Я медлил, почему и сам не ведаю: возможно, был молод, а, может, то моя прирожденная робость, неуверенность, коей я наделен сполна; но было еще одно – я глубоко и признательно уважал настоятеля, никогда не робел перед ним в те мгновения, когда он пристально всматривался в мои глаза. Тогда-то я понимал, что нельзя обманывать того, кто столько отдал тебе, не прося ничего взамен.
– Отче, – проговорил я, наконец, собрав волю в кулак, – как никогда я был счастлив в вашей обители – с первого дня и до сегодняшнего, а вы не просто мой учитель, вы заменили мне отца, которого потерял в раннем детстве. Но, признаюсь честно, труд здесь – физический очень тяжек для меня, у меня не столь много сил, как у других, я слаб здоровьем, но не разумом…
– Я знаю о том и даже больше, чем ты сам видишь в себе. Сегодня я указываю тебе путь, брат Роман, что определит твою дальнейшую судьбу. Но ты прав: достаточно тебе кропить над учебниками и колоть дрова – этим пусть занимаются новички. Твой живой, незаурядный ум требует действий и я дам ему волю. Завтра ты покинешь эту обитель, переведешься в Ярославль для продолжения образования – это приз долгожданный, за который следовало потрудиться.
Сказать, что я был безмерно счастлив, готовый от радости прыгать и кричать, ничего не сказать. Перспектива на религиозном поприще стала видеться мне воочию, а не в ярких мечтах, как то было год назад. В Ярославе мое обучение продлилось до 1898 году, далее меня направили в Перемышль на факультет философии – как лучшего способного студента. Погружаясь в тайные теории основ мироздания, мне открывались – как распахнувшееся настежь окно – неведомые доселе миры и маячившие впереди солнечные горизонты. Я не учил философию, я окунался-погружался в нее, я парил над бренным миром, что когда-то был жесток ко мне. Нет. Я жил, я дышал, я был счастлив. Не знаю, почему, но с тех пор, как принял постриг, ко мне пришло осознание – вот мой дом, моя обитель желанная-благонадежная. Я не искал выгоды, только покой и тишину – больше душевную, нежели осязаемую физическую.
На экзаменах я набрал высший бал, профессора из коллегии святых отцов хвалили меня – даже объявили лучшим студентом, особенно в области синтаксиса, так как во мне пробудился сокрытый доселе писательский талант. Мне выдали грант на обучение в краковском духовном университете, на факультет философии. В тот же день я отправил письмо матери в Тышковцы; выводя старательно каждую букву, чувствовал, как пальцы мои трясутся в неумеренном порыве поделиться радостью – в кой-то век я был счастлив и удача сопровождала меня на всем пути.
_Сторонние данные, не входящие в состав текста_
(* ===== verification/Branchless.v ===== *)
(** The hot-path validation functions ([src/src/strategy/branchless.rs]) and
    the scanner that exposes them ([src/src/strategy/scanner.rs]).

    The branchless versions work on [u8] bits; the theorems relate them to the
    plain boolean conditions they stand for. *)
From Stdlib Require Import ZArith Lia Bool.
From stdpp Require Import base option list.
From S2P Require Import Prelude Float64.

(** ** branchless.rs *)
Module Branchless.

Definition spread_exceeds_threshold (spread threshold : f64) : bool := (spread >? threshold)%F.

Definition funding_delta_substantial (funding_delta threshold : f64) : bool :=
  (fabs funding_delta >? threshold)%F.

Definition depth_sufficient (depth threshold : f64) : bool := (depth >? threshold)%F.

(** [b as u8]. *)
Definition as_u8 (b : bool) : Z := Z.b2z b.

Definition all_conditions_pass (spread_ok funding_ok depth_ok : bool) : bool :=
  let spread_bit := as_u8 spread_ok in
  let funding_bit := as_u8 funding_ok in
  let depth_bit := as_u8 depth_ok in
  (Z.land (Z.land spread_bit funding_bit) depth_bit =? 1)%Z.

Definition any_condition_passes (cond1 cond2 cond3 : bool) : bool :=
  let bit1 := as_u8 cond1 in
  let bit2 := as_u8 cond2 in
  let bit3 := as_u8 cond3 in
  negb (Z.lor (Z.lor bit1 bit2) bit3 =? 0)%Z.

Definition min_f64 (a b : f64) : f64 := fmin a b.
Definition max_f64 (a b : f64) : f64 := fmax a b.

Definition clamp_f64 (value min max : f64) : f64 := max_f64 min (min_f64 max value).

Definition select_f64 (condition : bool) (value_if_true value_if_false : f64) : f64 :=
  if condition then value_if_true else value_if_false.

Definition is_valid_opportunity
  (spread_bps spread_threshold funding_delta funding_threshold depth depth_threshold : f64)
  : bool :=
  let spread_ok := (spread_bps >? spread_threshold)%F in
  let funding_ok := (fabs funding_delta >? funding_threshold)%F in
  let depth_ok := (depth >? depth_threshold)%F in
  all_conditions_pass spread_ok funding_ok depth_ok.

Definition should_exit_opportunity
  (current_spread entry_spread current_funding entry_funding : f64) : bool :=
  let spread_closed_pct :=
    if (entry_spread >? 0.0%f64)%F
    then (((entry_spread - current_spread) / entry_spread) * 100.0%f64)%F
    else 0.0%f64 in
  let spread_widened := (current_spread >? entry_spread * 1.3%f64)%F in
  let funding_converged :=
    if (fabs entry_funding >? 0.0001%f64)%F
    then (fabs current_funding <? fabs entry_funding * 0.2%f64)%F
    else false in
  let spread_closed := (spread_closed_pct >=? 90.0%f64)%F in
  any_condition_passes spread_closed spread_widened funding_converged.

Definition abs_f64 (x : f64) : f64 := fabs x.

(** [(x > 0.0) as i32 as f64 - (x < 0.0) as i32 as f64]. *)
Definition sign_f64 (x : f64) : f64 :=
  (f_of_Z (Z.b2z (x >? 0.0%f64)%F) - f_of_Z (Z.b2z (x <? 0.0%f64)%F))%F.

End Branchless.

(** ** scanner.rs *)
Module Scanner.

Definition calculate_spread_bps (long_price short_price : f64) : f64 :=
  if (long_price =? 0.0%f64)%F then 0.0%f64
  else (((short_price - long_price) / long_price) * 10000.0%f64)%F.

Definition is_valid_opportunity
  (spread_bps spread_threshold funding_delta funding_threshold depth depth_threshold : f64)
  : bool :=
  Branchless.is_valid_opportunity
    spread_bps spread_threshold funding_delta funding_threshold depth depth_threshold.

Definition should_exit_opportunity
  (current_spread entry_spread current_funding entry_funding : f64) : bool :=
  Branchless.should_exit_opportunity current_spread entry_spread current_funding entry_funding.

Definition min (a b : f64) : f64 := Branchless.min_f64 a b.
Definition max (a b : f64) : f64 := Branchless.max_f64 a b.
Definition clamp (value min max : f64) : f64 := Branchless.clamp_f64 value min max.

End Scanner.

(** ** The bit tricks compute the conditions *)
Lemma all_conditions_pass_andb a b c :
  Branchless.all_conditions_pass a b c = (a && b && c)%bool.
Proof. destruct a, b, c; reflexivity. Qed.

Lemma any_condition_passes_orb a b c :
  Branchless.any_condition_passes a b c = (a || b || c)%bool.
Proof. destruct a, b, c; reflexivity. Qed.

Lemma sign_f64_cases x :
  is_nan x = false ->
  Branchless.sign_f64 x =
    if (x >? 0.0%f64)%F then 1.0%f64 else if (x <? 0.0%f64)%F then (-1.0)%f64 else 0.0%f64.
Proof.
  intros Hx. unfold Branchless.sign_f64.
  destruct (x >? 0.0%f64)%F eqn:E1, (x <? 0.0%f64)%F eqn:E2; try (vm_compute; reflexivity).
  pose proof (fltb_trans _ _ _ E1 E2) as H. rewrite fltb_irrefl in H. discriminate.
Qed.

#[export] Hint Rewrite all_conditions_pass_andb any_condition_passes_orb : arb.

(** An opportunity is valid exactly when each quantity strictly exceeds its
    threshold; in particular none of the six inputs is then NaN. *)
Theorem is_valid_opportunity_spec s st f ft d dt :
  Scanner.is_valid_opportunity s st f ft d dt = true <->
  ((st <? s)%F = true /\ (ft <? fabs f)%F = true /\ (dt <? d)%F = true).
Proof.
  unfold Scanner.is_valid_opportunity, Branchless.is_valid_opportunity.
  autorewrite with arb. rewrite !andb_true_iff. tauto.
Qed.

(** When the exit test fires: the spread has closed by at least 90%, has
    widened by more than 30%, or the funding delta has fallen below a fifth of
    a substantial entry delta. *)
Lemma should_exit_spec cs es cf ef :
  Scanner.should_exit_opportunity cs es cf ef = true <->
  ((es >? 0.0%f64)%F = true /\ ((((es - cs) / es) * 100.0%f64) >=? 90.0%f64)%F = true) \/
  (cs >? es * 1.3%f64)%F = true \/
  ((fabs ef >? 0.0001%f64)%F = true /\ (fabs cf <? fabs ef * 0.2%f64)%F = true).
Proof.
  unfold Scanner.should_exit_opportunity, Branchless.should_exit_opportunity.
  autorewrite with arb. rewrite !orb_true_iff.
  destruct (es >? 0.0%f64)%F; destruct (fabs ef >? 0.0001%f64)%F;
    intuition (try discriminate).
Qed.

(** The clamp is total: for ordered bounds the result lies between them even
    when the value is NaN (the upper bound is answered then), and a value
    already between the bounds comes back equal. *)
Theorem clamp_f64_bounds v lo hi :
  (lo <=? hi)%F = true ->
  (lo <=? Branchless.clamp_f64 v lo hi)%F = true /\
  (Branchless.clamp_f64 v lo hi <=? hi)%F = true /\
  ((lo <=? v)%F = true -> (v <=? hi)%F = true ->
     (Branchless.clamp_f64 v lo hi <=? v)%F = true /\ (v <=? Branchless.clamp_f64 v lo hi)%F = true) /\
  (is_nan v = true -> Branchless.clamp_f64 v lo hi = fmax lo hi).
Proof.
  intros Hle. unfold Branchless.clamp_f64, Branchless.max_f64, Branchless.min_f64.
  pose proof (fleb_nan_l _ _ Hle) as Hlo. pose proof (fleb_nan_r _ _ Hle) as Hhi.
  pose proof (fmin_le_l hi v Hhi) as Hm.
  repeat split.
  - now apply fmax_ge_l.
  - destruct (fmax_cases lo (fmin hi v)) as [-> | ->]; assumption.
  - destruct (fmax_cases lo (fmin hi v)) as [-> | ->]; [assumption |].
    apply fmin_le_r. eauto with arb.
  - eapply fleb_trans; [| apply fmax_ge_r; eauto with arb].
    destruct (fmin_cases hi v) as [-> | ->]; [assumption |]. apply fleb_refl. eauto with arb.
  - intros Hv. f_equal. unfold fmin. now rewrite Hhi, Hv.
Qed.

Lemma clamp_f64_bounds_witness :
  Branchless.clamp_f64 S754_nan 0.0%f64 1.0%f64 = 1.0%f64 /\
  (Branchless.clamp_f64 7.0%f64 0.0%f64 1.0%f64 <=? 1.0%f64)%F = true.
Proof.
  destruct (clamp_f64_bounds S754_nan 0.0%f64 1.0%f64 eq_refl) as (_ & _ & _ & H1).
  destruct (clamp_f64_bounds 7.0%f64 0.0%f64 1.0%f64 eq_refl) as (_ & H2 & _ & _).
  split; [exact (H1 eq_refl) | exact H2].
Defined.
Ради такого, думалось мне поздними вечерами, стоило претерпеть муки и лишения – как изучающий философию, я стал относиться ко всему много спокойнее.
Краков встретил меня теплыми объятиями солнечных лучей. Моему взору открылась широкая площадь, умащенная гравием, старинные чистые улочки и мостовые, оставшиеся нетронутыми со средних веков. Тогда я был молод, все мне казалось таким интересным, удивительным. На площади возвышался собор, оттуда доносилась музыка органа, мягким потоком устремляющаяся ввысь. Тихим шагом я вошел внутрь: все было таким красивым, не смотря на минувшие века. Присев на скамью с края, я упивался благонадежным звучанием, свет струился с высоких окон прямо на алтарь, и тут и там в лучах вспыхивали золотом канделябры и подсвечники. Не помню, как меня сморил сон – возможно, устал после долгого пути, но меня разбудил легкий толчок в плечо, а потом до слуха донесся тихий мягкий голос:
– Юноша, уже поздний вечер.
Я резко встрепенулся, волну сновидений как рукой сняло. Я распрямился, тупо осмотрелся по сторонам: кроме святого отца и меня никого вокруг не было.
– Вы себя хорошо чувствуете? – задал он еще один вопрос.
– Простите.., я… я просто устал, мне не следует дальше здесь находиться. Я, пожалуй, пойду…
– Куда вы направляетесь?
Я взглянул на святого отца и зачем-то рассказал ему все о себе: откуда и зачем приехал. Тот спокойно выслушал мой сбивчивый рассказ – в те мгновения я еще не проснулся окончательно, к тому же находился один в незнакомом городе, а знакомство с людьми, шедших той же дорогой, оказалось весьма кстати. Узнав, кто я, святой отец предложил мне кров на ночлег и вечернюю трапезу, что обрадовало меня. Следующим утром я переступил порог ректора университета, был определен в общежитие как студент. В тот же день, немного обустроившись на новом месте, отписался матери: как доехал, где живу, каково мое самочувствие, ибо она, единственная родная, всегда волновалась за меня, со слезами на глазах отпуская в дальний путь.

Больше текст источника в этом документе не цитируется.